What are you able to do and what do you enjoy? Maybe you are unable to run and you would prefer to walk. Pick up the pace and walk a bit faster. Maybe you were a dancer as a child; go to a barre class and get your heart rate up.

Maybe you really don’t like cardio. Try getting to places early and walk around to kill time. Park far away from wherever you’re going or get off the subway a stop or two early to keep your heart rate up for a little while longer.

Maybe you get bored of doing the same exercises over and over. Mix it up! Ride a bike instead of running. Try different exercise classes…sometimes this will even save you money! Gyms and studios love to give discounts to first time students.

And…what do you want and/or need to get out of endurance exercise? Maybe you want to improve your daily energy levels. As we improve our endurance, our ability to perform daily activities increases because it is easier to breathe.
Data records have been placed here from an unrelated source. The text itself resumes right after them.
(* ===== verification/System.v ===== *)
(** The order path through the whole program: the checkout page
    (src/client/src/pages/Checkout.tsx) sends its payload with
    [apiRequest("POST", "/api/orders", orderData)] (93), the server's route
    (src/server/routes.ts 91-118) stores it, the page's mutation callbacks
    run on the answer, and the admin dashboard
    (src/client/src/pages/AdminDashboard.tsx) loads the order list.

    [payloadJson] is the JSON the request carries: [JSON.stringify] of the
    payload, read back by the server's JSON body parser (an undefined
    [supplierId] is left out).  [apiRequest] lives outside src/; as [fetch]
    does, it resolves on a 2xx status ([res.ok]) and rejects otherwise,
    with the status in the message.  The page's cart is reached through
    [CartContextType] and the server's store through [IStorage]. *)

From Stdlib Require Import ZArith QArith String List Bool Lia.
From S2P Require Import Prelude JsNum Schema Cart Checkout Storage Http Routes Admin.
Import ListNotations.

Module Shop.
Import JsNum Schema CartContext Checkout Storage Http.
#[local] Open Scope string_scope.

(** One element of [orderItemsPayload] as JSON (199-207). *)
Definition itemJson (it : OrderItemPayload) : json :=
  JObj ([("productId", json_of_Z (pl_productId it)); ("productName", JStr (pl_productName it));
         ("quantity", json_of_Z (pl_quantity it)); ("price", JStr (pl_price it))] ++
        match pl_supplierId it with
        | Some sid => [("supplierId", json_of_Z sid)]
        | None => []
        end)%list.

(** [orderPayload] as JSON (209-218). *)
Definition payloadJson (pl : OrderPayload) : json :=
  JObj [("userId", json_of_Z (pl_userId pl)); ("totalAmount", JStr (pl_totalAmount pl));
        ("customerName", JStr (pl_customerName pl)); ("customerEmail", JStr (pl_customerEmail pl));
        ("shippingAddress", JStr (pl_shippingAddress pl));
        ("paymentMethod", JStr (pl_paymentMethod pl));
        ("items", JArr (map itemJson (pl_items pl)))].

Section Order.
Context {S : Type} `{CartContextType S} {St : Type} `{IStorage St}.

(** The order request in flight goes to the server at time [now] with
    the session [session]; [onSuccess] or [onError] runs on the answer. *)
Definition settleOrder (now : Z) (session : option User) (p : @Page S) (st : St) : Page * St :=
  match inflight p with
  | Some pl =>
      match Routes.route (Routes.mkRequest Routes.POST ["api"; "orders"] session (payloadJson pl) now) st with
      | Some (r, st') =>
          if (200 <=? code r)%Z && (code r <? 300)%Z then (page_step p RequestSucceeded, st')
          else (page_step p (RequestFailed (numberToString (of_Z (code r)))), st')
      | None => (page_step p (RequestFailed "404"), st)
      end
  | None => (p, st)
  end.

End Order.

(** ** Lemmas *)

Lemma itemJson_parse (oid : Z) (it : OrderItemPayload) (sid : Z) :
  pl_supplierId it = Some sid ->
  parseInsertOrderItem (jset "orderId" (json_of_Z oid) (fields_of (itemJson it))) =
  inr (mkInsertOrderItem oid (pl_productId it) (pl_productName it) (pl_quantity it) (pl_price it)
         (Some sid)).
Proof.
  destruct it as [pid name q pr [s|]]; cbn [pl_supplierId]; intros E; [|discriminate].
  injection E as <-. unfold parseInsertOrderItem, itemJson, json_of_Z.
  cbn -[int_of_num of_Z]. now rewrite !int_of_num_of_Z.
Qed.

Lemma items_valid (l : list OrderItemPayload) :
  Forall (fun it => pl_supplierId it <> None) l -> forallb Routes.item_valid (map itemJson l) = true.
Proof.
  intros Hl. apply forallb_forall. intros j Hj. apply in_map_iff in Hj as (it & <- & Hit).
  rewrite Forall_forall in Hl. specialize (Hl it Hit).
  destruct (pl_supplierId it) as [sid|] eqn:E; [|contradiction].
  unfold Routes.item_valid. now rewrite (itemJson_parse 0 it sid E).
Qed.

Lemma payloadJson_parse (uid : Z) (pl : OrderPayload) :
  parseInsertOrder (jset "userId" (json_of_Z uid) (fields_of (payloadJson pl))) =
  inr (mkInsertOrder uid (pl_totalAmount pl) (pl_customerName pl) (pl_customerEmail pl)
         (pl_shippingAddress pl) (pl_paymentMethod pl) None).
Proof.
  unfold parseInsertOrder, payloadJson, json_of_Z. cbn -[int_of_num of_Z].
  now rewrite int_of_num_of_Z.
Qed.

Lemma body_items_payload (pl : OrderPayload) :
  Routes.body_items (payloadJson pl) = map itemJson (pl_items pl).
Proof. reflexivity. Qed.

(** A submitted payload names a supplier on every line, one item per
    line of the cart. *)
Lemma handleSubmit_items (loading : bool) (user : option User) (c : Cart)
    (fd : CheckoutFormData) (file : option FileInfo) (pl : OrderPayload) :
  handleSubmit loading user c fd file = Submitted pl ->
  Forall (fun it => pl_supplierId it <> None) (pl_items pl) /\
  length (pl_items pl) = length (items c).
Proof.
  unfold handleSubmit. destruct loading; [discriminate|]. destruct user as [u|]; [|discriminate].
  destruct (some _ _) eqn:Es; [discriminate|]. destruct (_ && _); [discriminate|].
  intros E. injection E as <-. rewrite some_false_iff in Es. cbn [pl_items buildPayload].
  split; [|apply length_map].
  apply Forall_forall. intros ip Hip. apply in_map_iff in Hip as (it & <- & Hit).
  specialize (Es it Hit). cbn. destruct (selectedSupplierId it); [discriminate | discriminate].
Qed.

(** ** The order path *)

Section EndToEnd.
Context {S : Type} `{CartContextLaws S} {St : Type} `{Hlaws : IStorageLaws St}.

(** C5. An order goes through: when a signed-in buyer's click on "Place
    Order" sends a request and the server holds the buyer's session, the
    server answers 201 and stores one new order of the buyer, "pending",
    whose [totalAmount] is what the page showed as its total, with one
    item per line of the cart; the page then clears the cart, invalidates
    the admin list and goes home; and the admin dashboard's next load of
    the list shows the order. *)
Theorem order_placed_end_to_end (p : @Page S) (st : St) (u : User) (now : Z) (pl : OrderPayload) :
  st_ok st -> user p = Some u -> inflight p = None ->
  inflight (page_step p SubmitClick) = Some pl ->
  let p2 := fst (settleOrder now (Some u) (page_step p SubmitClick) st) in
  let st2 := snd (settleOrder now (Some u) (page_step p SubmitClick) st) in
  items (ctx_cart (ctx p2)) = [] /\ location p2 = "/" /\ adminOrdersInvalidated p2 = true /\
  exists o v,
    st_getOrderById (o_id o) st2 = Some o /\ st_getOrderById (o_id o) st = None /\
    userId o = u_id u /\ status o = "pending" /\
    checkoutView p = FormView v /\ cv_total v = ("$" ++ totalAmount o)%string /\
    length (st_getOrderItems (o_id o) st2) = length (items (ctx_cart (ctx p))) /\
    forall d, AdminDashboard.isAdminUser (AdminDashboard.d_user d) = true ->
      In o (AdminDashboard.filteredOrders
              (AdminDashboard.d_orders (fst (AdminDashboard.sys_step AdminDashboard.LoadOrders (d, st2)))) "").
Proof.
  intros Hok Hu Hn Hs p2 st2.
  destruct (submit_sends p pl Hn Hs) as (Hf & Esub & Ep1).
  destruct (handleSubmit_items _ _ _ _ _ _ Esub) as (Hsup & Hlen).
  destruct (handleSubmit_submitted _ _ _ _ _ _ Esub) as [u' Hpl].
  assert (Hparse := payloadJson_parse (u_id u) pl).
  assert (Hvalid : forallb Routes.item_valid (Routes.body_items (payloadJson pl)) = true)
    by (rewrite body_items_payload; now apply items_valid).
  destruct (Routes.postOrdersRoute now (Some u) (payloadJson pl) st) as [resp st'] eqn:Er.
  destruct (Routes.postOrders_effect now u (payloadJson pl) st _ resp st' Hok Hparse Er)
    as (o & Ho & Hok' & Hfresh & Hget & _ & Hitems & [[_ Hresp] | [Hf' _]]);
    [|rewrite Hvalid in Hf'; discriminate].
  assert (Hsettle : settleOrder now (Some u) (page_step p SubmitClick) st =
                    (page_step (page_step p SubmitClick) RequestSucceeded, st')).
  { unfold settleOrder. rewrite Hs. cbn [Routes.route Routes.method Routes.path Routes.reqTime
      Routes.reqUser Routes.reqBody]. rewrite Er, Hresp. reflexivity. }
  subst p2 st2. rewrite Hsettle. cbn [fst snd]. rewrite Ep1. cbn [page_step inflight].
  cbn [ctx location adminOrdersInvalidated]. split; [apply ctx_clearCart_items|].
  split; [reflexivity|]. split; [reflexivity|].
  exists o. unfold checkoutView. rewrite Hf. eexists. split; [exact Hget|].
  split; [exact Hfresh|].
  split; [rewrite Ho; reflexivity|]. split; [rewrite Ho; reflexivity|]. split; [reflexivity|].
  split; [rewrite Ho; subst pl; reflexivity|].
  split.
  - rewrite Hitems, Routes.valid_prefix_all by exact Hvalid. rewrite body_items_payload, length_map.
    exact Hlen.
  - intros d Ha. cbn [AdminDashboard.sys_step]. rewrite Ha.
    rewrite AdminDashboard.request_orders by exact Ha. cbn [fst AdminDashboard.d_orders
      AdminDashboard.with_orders].
    rewrite (proj1 (AdminDashboard.search_finds_by_id _)).
    eapply getOrderById_listed. exact Hget.
Qed.

End EndToEnd.

(** The example buyer chooses Fast Express for the smartwatch and places
    the order on the store the server starts with. *)
Lemma order_placed_end_to_end_witness :
  exists pl,
    inflight (page_step (page_step example_page (SupplierChange 5 1)) SubmitClick) = Some pl /\
    items (ctx_cart (ctx (fst (settleOrder 7 (Some example_user)
             (page_step (page_step example_page (SupplierChange 5 1)) SubmitClick) Routes.store0))))
    = [].
Proof.
  destruct (inflight (page_step (page_step example_page (SupplierChange 5 1)) SubmitClick))
    as [pl|] eqn:E; [|vm_compute in E; discriminate].
  exists pl. split; [reflexivity|].
  refine (proj1 (order_placed_end_to_end (page_step example_page (SupplierChange 5 1))
                   Routes.store0 example_user 7 pl _ _ _ E)).
  - exact Routes.store0_ok.
  - reflexivity.
  - vm_compute. reflexivity.
Defined.

End Shop.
Each person’s endurance training is different, so it’s important to be conscious of our bodies as we increase amount of time or intensity of endurance exercises. If you haven’t been aerobically active in a while, take time getting back into aerobic activity. Like I’ve said about other forms of activity, take baby steps. Drink plenty of fluids. Dress in appropriate layers whether you’re running outside or inside. Exercise outdoors during the day or in well lit areas at night. Warm up. Exercise. Cool down. Stretch.
Where you begin depends on initial your fitness level, age, medication, and medical conditions. Start with 10-15 minutes of walking and gradually work up to 30 minutes per day. The American College of Sports Medicine recommends 150 minutes of moderate-intensity exercise per week. Combine endurance training with flexibility, strength, and balance exercises to improve overall physical fitness. But first, consult with a doctor, physical therapist, or a well-educated personal trainer to make sure your body is up for the challenge.

Woman running. Female runner jogging, training for marathon. Fit girl fitness athlete model exercising outdoor.

Balance Training

Balance has to do with our ability to stay in one position for a given period of time without moving. It sounds silly because how often do any of us actually do this? Balance training is more important than just teaching us how to stand still with our eyes closed.
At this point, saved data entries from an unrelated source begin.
(** The loop over [mask]; [todo] masks remain, starting at [mask]. *)
Fixpoint solveLoop (cellArray : list string) (group : list Constraint)
         (todo : nat) (mask : N) (solutions : list (list string))
  : list (list string) :=
  match todo with
  | O => solutions
  | S todo' =>
      if (maxSolutions <=? N.of_nat (length solutions))%N then solutions
      else
        let mineSet := assignment cellArray mask in
        solveLoop cellArray group todo' (N.succ mask)
                  (if validAssignment group mineSet
                   then solutions ++ [mineSet] else solutions)
  end.

Definition solveConstraints (cellArray : list string) (group : list Constraint)
  : list (list string) :=
  let n := length cellArray in
  let maxCombinations := (2 ^ N.of_nat n)%N in
  if (1048576 <? maxCombinations)%N then []
  else solveLoop cellArray group (N.to_nat maxCombinations) 0%N [].

(* ------------------------------------------------------------------ *)
(** ** Probabilities *)

Definition ProbabilityMap := JS.Obj Q.

Definition clamp01 (q : Q) : Q := Qmax 0%Q (Qmin 1%Q q).

Definition ofNat (n : nat) : Q := inject_Z (Z.of_nat n).

Definition groupCells (group : list Constraint) : list string :=
  fold_left (fun s c => JS.addAll s (cells c)) group [].

(** [mineCounts[key]++] for a key that has an entry. *)
Definition bump (mineCounts : JS.Obj nat) (key : string) : JS.Obj nat :=
  match JS.get mineCounts key with
  | Some n => JS.set mineCounts key (S n)
  | None => mineCounts
  end.

Definition countMines (cellArray : list string) (solutions : list (list string))
  : JS.Obj nat :=
  fold_left (fun mc solution => fold_left bump solution mc) solutions
            (fold_left (fun mc key => JS.set mc key 0) cellArray []).

Definition getOr {V} (o : JS.Obj V) (k : string) (d : V) : V :=
  match JS.get o k with
  | Some v => v
  | None => d
  end.

(** Branch for groups of at most 20 cells. *)
Definition solveExact (result : ProbabilityMap) (cellArray : list string)
           (group : list Constraint) : ProbabilityMap :=
  let solutions := solveConstraints cellArray group in
  if 0 <? length solutions then
    let mineCounts := countMines cellArray solutions in
    fold_left (fun res key =>
                 JS.set res key (ofNat (getOr mineCounts key 0%nat)
                                 / ofNat (length solutions))%Q)
              cellArray result
  else
    fold_left (fun res key => JS.set res key (1 # 2)%Q) cellArray result.

(** Branch for larger groups: unweighted mean of the local ratios. *)
Definition averageStep (acc : JS.Obj Q * JS.Obj nat) (c : Constraint)
  : JS.Obj Q * JS.Obj nat :=
  let localProb := (inject_Z (mines c) / ofNat (length (cells c)))%Q in
  fold_left (fun a key =>
               (JS.set (fst a) key (getOr (fst a) key 0 + localProb)%Q,
                JS.set (snd a) key (S (getOr (snd a) key 0))))
            (cells c) acc.

Definition solveAverage (result : ProbabilityMap) (cellArray : list string)
           (group : list Constraint) : ProbabilityMap :=
  let sums := fold_left averageStep group ([], []) in
  fold_left (fun res key =>
               match JS.get res key with
               | Some _ => res
               | None =>
                   let average :=
                     match JS.get (snd sums) key with
                     | Some n =>
                         if 0 <? n then (getOr (fst sums) key 0 / ofNat n)%Q
                         else (1 # 2)%Q
                     | None => (1 # 2)%Q
                     end in
                   JS.set res key (clamp01 average)
               end)
            cellArray result.

(** Body of [for (const group of constraintGroups)]. *)
Definition solveGroup (result : ProbabilityMap) (group : list Constraint)
  : ProbabilityMap :=
  let cellArray := groupCells group in
  let n := length cellArray in
  if (0 <? n) && (n <=? 20) then solveExact result cellArray group
  else if 20 <? n then solveAverage result cellArray group
  else result.

Definition recordKnown (k : Known) : ProbabilityMap :=
  fold_left (fun res key => JS.set res key 1%Q) (knownMines k)
            (fold_left (fun res key => JS.set res key 0%Q) (knownSafe k) []).

Definition frontierOf (k : Known) (active : list Constraint) : list string :=
  fold_left (fun s c =>
               fold_left (fun s' key =>
                            if negb (JS.has (knownSafe k) key)
                               && negb (JS.has (knownMines k) key)
                            then JS.add s' key else s')
                         (cells c) s)
            active [].

(** Everything after the partitioning: the global budget, the cells
    outside every constraint, the final catch-all. *)
Definition fillRest (result : ProbabilityMap) (k : Known)
           (unrevealedCells frontierCells : list string) (minesRemaining : Z)
  : ProbabilityMap :=
  let minesLeftTotal :=
    Z.max 0 (minesRemaining - Z.of_nat (length (knownMines k))) in
  let expectedFrontierMines :=
    fold_left (fun s key => (s + getOr result key 0)%Q) frontierCells 0%Q in
  let nonFrontierCells :=
    filter (fun key => negb (JS.has frontierCells key)
                       && match JS.get result key with
                          | None => true
                          | Some _ => false
                          end)
           unrevealedCells in
  let result1 :=
    if 0 <? length nonFrontierCells then
      let nonFrontierMines :=
        Qmax 0 (inject_Z minesLeftTotal - expectedFrontierMines)%Q in
      let nonFrontierProb :=
        (nonFrontierMines / ofNat (length nonFrontierCells))%Q in
      fold_left (fun res key => JS.set res key (clamp01 nonFrontierProb))
                nonFrontierCells result
    else result in
  let baseProbability :=
    if 0 <? length unrevealedCells
    then (inject_Z minesLeftTotal / ofNat (length unrevealedCells))%Q
    else 0%Q in
  fold_left (fun res key =>
               match JS.get res key with
               | None => JS.set res key (clamp01 baseProbability)
               | Some _ => res
               end)
            unrevealedCells result1.

Definition activeOf (cs : list Constraint) : list Constraint :=
  filter (fun c => 0 <? length (cells c)) cs.

(** The part of [calculateProbabilities] that follows the extraction. *)
Definition probabilitiesFrom (unrevealedCells : list string)
           (cs : list Constraint) (minesRemaining : Z)
  : option ProbabilityMap :=
  let st := propagate cs in
  let k := known st in
  let result := recordKnown k in
  let activeConstraints := activeOf (constraints st) in
  let frontierCells := frontierOf k activeConstraints in
  constraintGroups <- partitionConstraints activeConstraints ;;
  let result' := fold_left solveGroup constraintGroups result in
  Some (fillRest result' k unrevealedCells frontierCells minesRemaining).

Definition calculateProbabilities (b : Board) (minesRemaining : Z)
  : option ProbabilityMap :=
  let e := extract b in
  probabilitiesFrom (fst e) (snd e) minesRemaining.

(* ------------------------------------------------------------------ *)
(** ** Definitive cells *)

(** [key.split(',')]. *)
Fixpoint splitComma (s : string) : list string :=
  match s with
  | EmptyString => [EmptyString]
  | String a s' =>
      if Ascii.eqb a ","%char then EmptyString :: splitComma s'
      else match splitComma s' with
           | [] => [String a EmptyString]
           | h :: t => String a h :: t
           end
  end.

(** [Number] on a string of decimal digits (the empty string is 0).  Any
    other string is outside the natural numbers handled here: [None]. *)
Definition Number (s : string) : option nat :=
  option_map Nat.of_uint (NilEmpty.uint_of_string s).

(** [const [row, col] = key.split(',').map(Number)]; a missing component
    is [None] as well. *)
Definition parseKey (key : string) : option nat * option nat :=
  let parts := map Number (splitComma key) in
  (nth 0 parts None, nth 1 parts None).

Record Definitive := mkDefinitive {
  safe : list (option nat * option nat);
  mineCells : list (option nat * option nat)
}.

Definition definitiveOf (probabilities : ProbabilityMap) : Definitive :=
  fold_left (fun d (e : string * Q) =>
               if Qeq_bool (snd e) 0%Q
               then mkDefinitive (safe d ++ [parseKey (fst e)]) (mineCells d)
               else if Qeq_bool (snd e) 1%Q
               then mkDefinitive (safe d) (mineCells d ++ [parseKey (fst e)])
               else d)
            probabilities (mkDefinitive [] []).

Definition getDefinitiveCells (b : Board) (minesRemaining : Z)
  : option Definitive :=
  option_map definitiveOf (calculateProbabilities b minesRemaining).

(* ------------------------------------------------------------------ *)
(** ** Board construction ([initializeBoard] and the helpers of the test suite) *)

(** [new MinesweeperBoard(rows, cols, mines)]. *)
Definition newBoard (rs cs ms : nat) : Board :=
  mkBoard rs cs ms
    (map (fun r => map (fun c => mkCell r c false 0 false false) (seq 0 cs))
         (seq 0 rs))
    false.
yoga on the beach, healthy lifestyle concept

However when we practice standing on one foot, eyes open or closed, we learn how to use gravity, environmental feedback, cues from our feet, and what we see to train the muscles in our body. Balance training also involves strengthening core muscles and muscles around joints. By learning where our bodies are in space and improving joint stability, we are better able to sense which muscles are needed to activate or deactivate to keep joints in proper alignment when moving. This improves coordination, athletic skill, and posture, which prevent falls and muscle strains, decreasing the likelihood of injuries.  

Wonder where to start? First, test your balance. Stand close enough to a wall that you can use it for support. Stare at a spot on a static object in front of you and slowly shift your weight onto one foot while lifting the other off of the ground. If you feel yourself falling, place your foot back on the ground or your hand on the wall. If this is challenging, continue to practice this on both sides.

If you feel comfortable doing this, try walking heel to toe in a straight line. You can slowly progress to walking lunges and using props to help improve your balance. Simply sitting on an Indo Board, Physioball, or BOSU balance trainer will strengthen your core muscles by challenging your balance. Once you develop greater balance, you can begin to stand on an Indo Board and BOSU trainer, then take that one step further and use these props for dynamic exercises, for example doing squats on a BOSU trainer.

Getting into exercise for the first time or after a long hiatus? This is the place to start. Balance training is the best way to get to know your body and become conscious of where it is in space.

If you are currently active, return your focus to balance training. Combine balance exercises with flexibility, endurance, and strength training to improve overall physical fitness. But first, consult with a doctor, physical therapist, or a well-educated personal trainer to make sure your body is up for the challenge.